Debate therefore ranges as to which measures are most effective, and which measures have the least damaging consequences. These are legitimate political disagreements, and debate and scrutiny are essential as options are weighed and decided, even when needing to happen at speed. The polarisation of opinion, seen in politics and the press, of either wanting to lockdown everything or let the virus rip’, is unhelpful as very few people hold the views at either pole.

As Christians engage in public debate at this time, it is vital that we are aware of these dynamics and where our opinions and experiences place us. We should seek to engage with grace, wisdom and discernment, and an understanding that we will disagree about how to interpret the situation and the best course of action in response.

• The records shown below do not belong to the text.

Lemma no_NUL_itoa n : no_char 0 (itoa n) = true.
Proof.
  unfold itoa. destruct (n <? 0) eqn:E.
  - apply Z.ltb_lt in E.
    destruct (itoa_nonneg_spec (- n)) as (d & ds & -> & Hall & _); [lia|].
    apply no_char_cons. split; [discriminate | apply no_NUL_digits; assumption].
  - apply Z.ltb_ge in E.
    destruct (itoa_nonneg_spec n) as (d & ds & -> & Hall & _); [lia|].
    apply no_NUL_digits; assumption.
Qed.

Lemma name_chars_app name : forall acc rest,
  no_char c_colon name = true ->
  name_chars acc (name ++ c_colon :: rest) = OK (acc ++ name) rest.
Proof.
  induction name as [|x name IH]; intros acc rest Hn; simpl.
  - rewrite app_nil_r. reflexivity.
  - apply no_char_cons in Hn as [Hx Hn]. apply Z.eqb_neq in Hx. rewrite Hx.
    rewrite IH by assumption. rewrite <- app_assoc. reflexivity.
Qed.

Lemma skip_line_app l rest :
  no_char c_NL l = true -> skip_line (l ++ c_NL :: rest) = OK tt rest.
Proof.
  induction l as [|x l IH]; intros Hl; simpl; [reflexivity|].
  apply no_char_cons in Hl as [Hx Hl]. apply Z.eqb_neq in Hx. rewrite Hx. auto.
Qed.

Lemma str_chars_app l : forall acc c t rest,
  str_chars (S (length l)) acc c (l ++ t :: rest) = OK (acc ++ c :: l, t) rest.
Proof.
  induction l as [|d l IH]; intros acc c t rest.
  - reflexivity.
  - cbn [length str_chars]. unfold bind at 1. cbn [app strmReadChar].
    change (str_chars (S (length l)) (acc ++ [c]) d (l ++ t :: rest) =
            OK (acc ++ c :: d :: l, t) rest).
    rewrite IH, <- app_assoc. reflexivity.
Qed.

Lemma objDeserializeStr_app l rest :
  l <> [] ->
  objDeserializeStr (Z.of_nat (length l)) (l ++ c_colon :: rest) = OK l rest.
Proof.
  intros Hl. destruct l as [|c l]; [congruence|].
  unfold objDeserializeStr. unfold bind at 1. rewrite assert_true.
  2:{ apply Z.ltb_lt. cbn [length]. lia. }
  unfold bind at 1. cbn [app strmReadChar]. unfold bind at 1.
  rewrite Nat2Z.id. cbn [length]. rewrite str_chars_app. reflexivity.
Qed.

(** Stepping through [CHKiRet]. *)
Lemma bind_OK {S A B} (m : M S A) (k : A -> M S B) s a s' :
  m s = OK a s' -> bind m k s = k a s'.
Proof. intros H. unfold bind. rewrite H. reflexivity. Qed.

Lemma expect_OK e iRet rest : expect e iRet (e :: rest) = OK tt rest.
Proof. unfold expect, bind. simpl. rewrite Z.eqb_refl. reflexivity. Qed.

Lemma objDeserializeTrailer_OK rest :
  objDeserializeTrailer
    (COOKIE_ENDLINE :: bytes_of "End" ++ c_NL :: COOKIE_BLANKLINE :: c_NL :: rest)
  = OK tt rest.
Proof. reflexivity. Qed.

(** The timestamp with every number as a [number_t]. *)
Definition syslogTime_wrapped (t : syslogTime_t) : syslogTime_t :=
  mk_syslogTime (wrap_number (timeType t)) (wrap_number (year t))
    (wrap_number (month t)) (wrap_number (day t)) (wrap_number (hour t))
    (wrap_number (minute t)) (wrap_number (second t)) (wrap_number (secfrac t))
    (wrap_number (secfracPrecision t)) (OffsetMode t)
    (wrap_number (OffsetHour t)) (wrap_number (OffsetMinute t)).

Lemma objDeserializeSyslogTime_fmt t rest :
  objDeserializeSyslogTime (syslogTime_fmt t ++ c_colon :: rest) =
  OK (syslogTime_wrapped t) rest.
Proof.
  unfold syslogTime_fmt, objDeserializeSyslogTime.
  repeat (rewrite <- ?app_assoc, <- ?app_comm_cons;
          erewrite bind_OK by apply objDeserializeNumber_itoa).
  unfold bind at 1. cbn [strmReadChar]. unfold bind at 1. cbn [strmReadChar].
  rewrite Z.eqb_refl. cbn [negb].
  repeat (rewrite <- ?app_assoc, <- ?app_comm_cons;
          erewrite bind_OK by apply objDeserializeNumber_itoa).
  reflexivity.
Qed.

Definition in_number_t (n : Z) : bool := (- 2 ^ 63 <=? n) && (n <? 2 ^ 63).

Lemma in_number_t_wrap n : in_number_t n = true -> wrap_number n = n.
Proof.
  unfold in_number_t. rewrite andb_true_iff, Z.leb_le, Z.ltb_lt.
  intros H. apply wrap_number_id. lia.
Qed.

(** ** A property line read back *)

(** The type tag, the value and the value's characters that [SerializeProp]
    derives from what [pUsr] points to. *)
Definition vType_of (u : usr_t) : Z :=
  match u with
  | USR_sz _ | USR_cstr _ => VARTYPE_STR
  | USR_short _ | USR_int _ | USR_long _ | USR_int64 _ => VARTYPE_NUMBER
  | USR_syslogTime _ => VARTYPE_SYSLOGTIME
  end.

Definition val_of (u : usr_t) : var_val :=
  match u with
  | USR_sz s | USR_cstr s => VAL_pStr s
  | USR_short n | USR_int n | USR_long n | USR_int64 n => VAL_num n
  | USR_syslogTime t => VAL_vSyslogTime t
  end.

Definition value_bytes (u : usr_t) : list uchar :=
  match u with
  | USR_sz s | USR_cstr s => s
  | USR_short n | USR_int n | USR_long n | USR_int64 n => itoa n
  | USR_syslogTime t => syslogTime_fmt t
  end.

Definition prop_bytes (pszPropName : list uchar) (u : usr_t) : list uchar :=
  prop_line pszPropName (vType_of u) (Z.of_nat (length (value_bytes u)))
    (value_bytes u).

(** [pUsr] points to what [propType] says. *)
Definition type_matches (propType : propType_t) (u : usr_t) : bool :=
  match propType, u with
  | PROPTYPE_PSZ, USR_sz _
  | PROPTYPE_SHORT, USR_short _
  | PROPTYPE_INT, USR_int _
  | PROPTYPE_LONG, USR_long _
  | PROPTYPE_INT64, USR_int64 _
  | PROPTYPE_CSTR, USR_cstr _
  | PROPTYPE_SYSLOGTIME, USR_syslogTime _ => true
  | _, _ => false
  end.

(** The values the format carries: a string is not empty (the decoder's
    [assert(iLen > 0)]) and its length is an [int]; a C string holds no NUL;
    a number is a [number_t]; the rendering of a timestamp fits [szBuf]. *)
Definition str_ok (s : list uchar) : bool :=
  (0 <? Z.of_nat (length s)) && (Z.of_nat (length s) <? 2 ^ 31).

Definition syslogTime_ok (t : syslogTime_t) : bool :=
  in_number_t (timeType t) && in_number_t (year t) && in_number_t (month t) &&
  in_number_t (day t) && in_number_t (hour t) && in_number_t (minute t) &&
  in_number_t (second t) && in_number_t (secfrac t) &&
  in_number_t (secfracPrecision t) && in_number_t (OffsetHour t) &&
  in_number_t (OffsetMinute t) &&
  (Z.of_nat (length (syslogTime_fmt t)) <=? sizeof_szBuf - 1).

Definition usr_ok (u : usr_t) : bool :=
  match u with
  | USR_sz s => no_char 0 s && str_ok s
  | USR_cstr s => str_ok s
  | USR_short n | USR_int n | USR_long n | USR_int64 n => in_number_t n
  | USR_syslogTime t => syslogTime_ok t
  end.

(** A property name is a C string without the delimiter. *)
Definition name_ok (pszPropName : list uchar) : bool :=
  no_char 0 pszPropName && no_char c_colon pszPropName.

(** The three type tags that have a case in [objDeserializeProperty] are
    distinct (they are labels of one [switch]) and are [number_t] values. *)
Definition vartypes_ok : bool :=
  in_number_t VARTYPE_STR && in_number_t VARTYPE_NUMBER &&
  in_number_t VARTYPE_SYSLOGTIME &&
  negb (VARTYPE_STR =? VARTYPE_NUMBER) && negb (VARTYPE_STR =? VARTYPE_SYSLOGTIME) &&
  negb (VARTYPE_NUMBER =? VARTYPE_SYSLOGTIME).

Lemma SerializeProp_switch_ok propType u s :
  type_matches propType u = true -> usr_ok u = true ->
  SerializeProp_switch propType u s =
  OK (value_bytes u, Z.of_nat (length (value_bytes u)), vType_of u) s.
Proof.
  intros Hm Hu.
  destruct propType, u; try discriminate Hm; cbn [SerializeProp_switch value_bytes vType_of].
  - cbn [usr_ok] in Hu. apply andb_true_iff in Hu as [Hn _].
    rewrite strlen_no_NUL by assumption. reflexivity.
  - unfold srUtilItoA, bind, ret. rewrite strlen_no_NUL by apply no_NUL_itoa. reflexivity.
  - unfold srUtilItoA, bind, ret. rewrite strlen_no_NUL by apply no_NUL_itoa. reflexivity.
  - unfold srUtilItoA, bind, ret. rewrite strlen_no_NUL by apply no_NUL_itoa. reflexivity.
  - unfold srUtilItoA, bind, ret. rewrite strlen_no_NUL by apply no_NUL_itoa. reflexivity.
  - reflexivity.
  - cbn [usr_ok] in Hu. unfold syslogTime_ok in Hu.
    apply andb_true_iff in Hu as [_ Hlen]. apply Z.leb_le in Hlen.
    destruct (_ >? _) eqn:E; [lia | reflexivity].
Qed.

Lemma SerializeProp_ok pszPropName propType u :
  type_matches propType u = true -> usr_ok u = true ->
  emits (SerializeProp pszPropName propType (Some u)) (prop_bytes pszPropName u).
Proof.
  intros Hm Hu. apply SerializeProp_emits.
  intros s. apply SerializeProp_switch_ok; assumption.
Qed.

Lemma wrap_int_id a : - 2 ^ 31 <= a < 2 ^ 31 -> wrap_int a = a.
Proof.
  intros H. unfold wrap_int, wrap. change (32 - 1) with 31.
  rewrite Z.mod_small; lia.
Qed.

Lemma str_ok_len s :
  str_ok s = true ->
  s <> [] /\ wrap_int (wrap_number (Z.of_nat (length s))) = Z.of_nat (length s).
Proof.
  unfold str_ok. rewrite andb_true_iff, !Z.ltb_lt. intros [H0 H1]. split.
  - destruct s; [simpl in H0; lia | discriminate].
  - rewrite wrap_number_id, wrap_int_id; lia.
Qed.

Lemma syslogTime_ok_wrapped t :
  syslogTime_ok t = true -> syslogTime_wrapped t = t.
Proof.
  unfold syslogTime_ok. rewrite !andb_true_iff.
  intros [[[[[[[[[[[H1 H2] H3] H4] H5] H6] H7] H8] H9] H10] H11] _].
  destruct t. unfold syslogTime_wrapped. cbn in *.
  rewrite !in_number_t_wrap by assumption. reflexivity.
Qed.

Lemma vartypes_ok_spec :
  vartypes_ok = true ->
  (in_number_t VARTYPE_STR = true /\ in_number_t VARTYPE_NUMBER = true /\
   in_number_t VARTYPE_SYSLOGTIME = true) /\
  (VARTYPE_NUMBER =? VARTYPE_STR) = false /\
  (VARTYPE_SYSLOGTIME =? VARTYPE_STR) = false /\
  (VARTYPE_SYSLOGTIME =? VARTYPE_NUMBER) = false.
Proof.
  unfold vartypes_ok. rewrite !andb_true_iff, !negb_true_iff, !Z.eqb_neq.
  intros [[[[[H1 H2] H3] H4] H5] H6]. repeat split; auto.
Qed.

Specifically, in relation to how the rules apply to churches, it is also important to see that our response will be influenced by the same questions about the value and purpose of lockdown measures. Are they effective, and what are the negative consequences?

This means that for some there is a greater willingness to accept restrictions because they are viewed as both necessary and effective; and for some churches the restrictions are felt more severely than for others. For more sacramentally oriented churches, the restrictions on sharing communion in both kinds is a severe limitation; for churches where sung worship is integral, the advice not to sing is highly restrictive.

This has an impact on how Christians read and apply teaching relating to obeying government authority and how that interacts with defending and promoting the importance of religious freedom. If you think measures are highly effective and only have limited impact on your religious freedom then you are more likely to welcome them, whereas if you are dubious about their effectiveness and view them as restricting your religious freedom you will be much more resistant. There is a crucial place for a wise consideration of government authority and religious freedom protection in the current political environment. It is, however, not simply a matter of our theological position, nor our support for particular political parties. It is intertwined with our approach to science, our personal experience of lockdown, the tradition in which we worship, and many other factors.

The restrictions on the freedom to assembly do have an impact on our freedom to worship, because gathering together is integral to our worship. The church in the UK made admirable and significant efforts to ensure worship and teaching could continue when we couldn’t meet in person, and for many that is still the best way to draw the whole congregation together. But there was an impact nonetheless. And, as further measures may be announced, there is a vital need for discernment and an understanding of how they affect our freedoms.

In the months ahead there will be limitations on how we meet as churches, and some of these will be costly to the spiritual welfare of our congregations and our wider communities. These costs need to be considered alongside the other factors –economic, educational and social – of lockdown measures. In how we respond, and how we judge the Government’s actions, we need to know the cost and respond with grace to those who view things differently. Whether this is relating to wider political discussions, or restrictions specific to churches, we should act with grace and pursue truth. We should cherish the freedom we have to worship dearly and continue to stand with those – across the world – for whom it is withheld.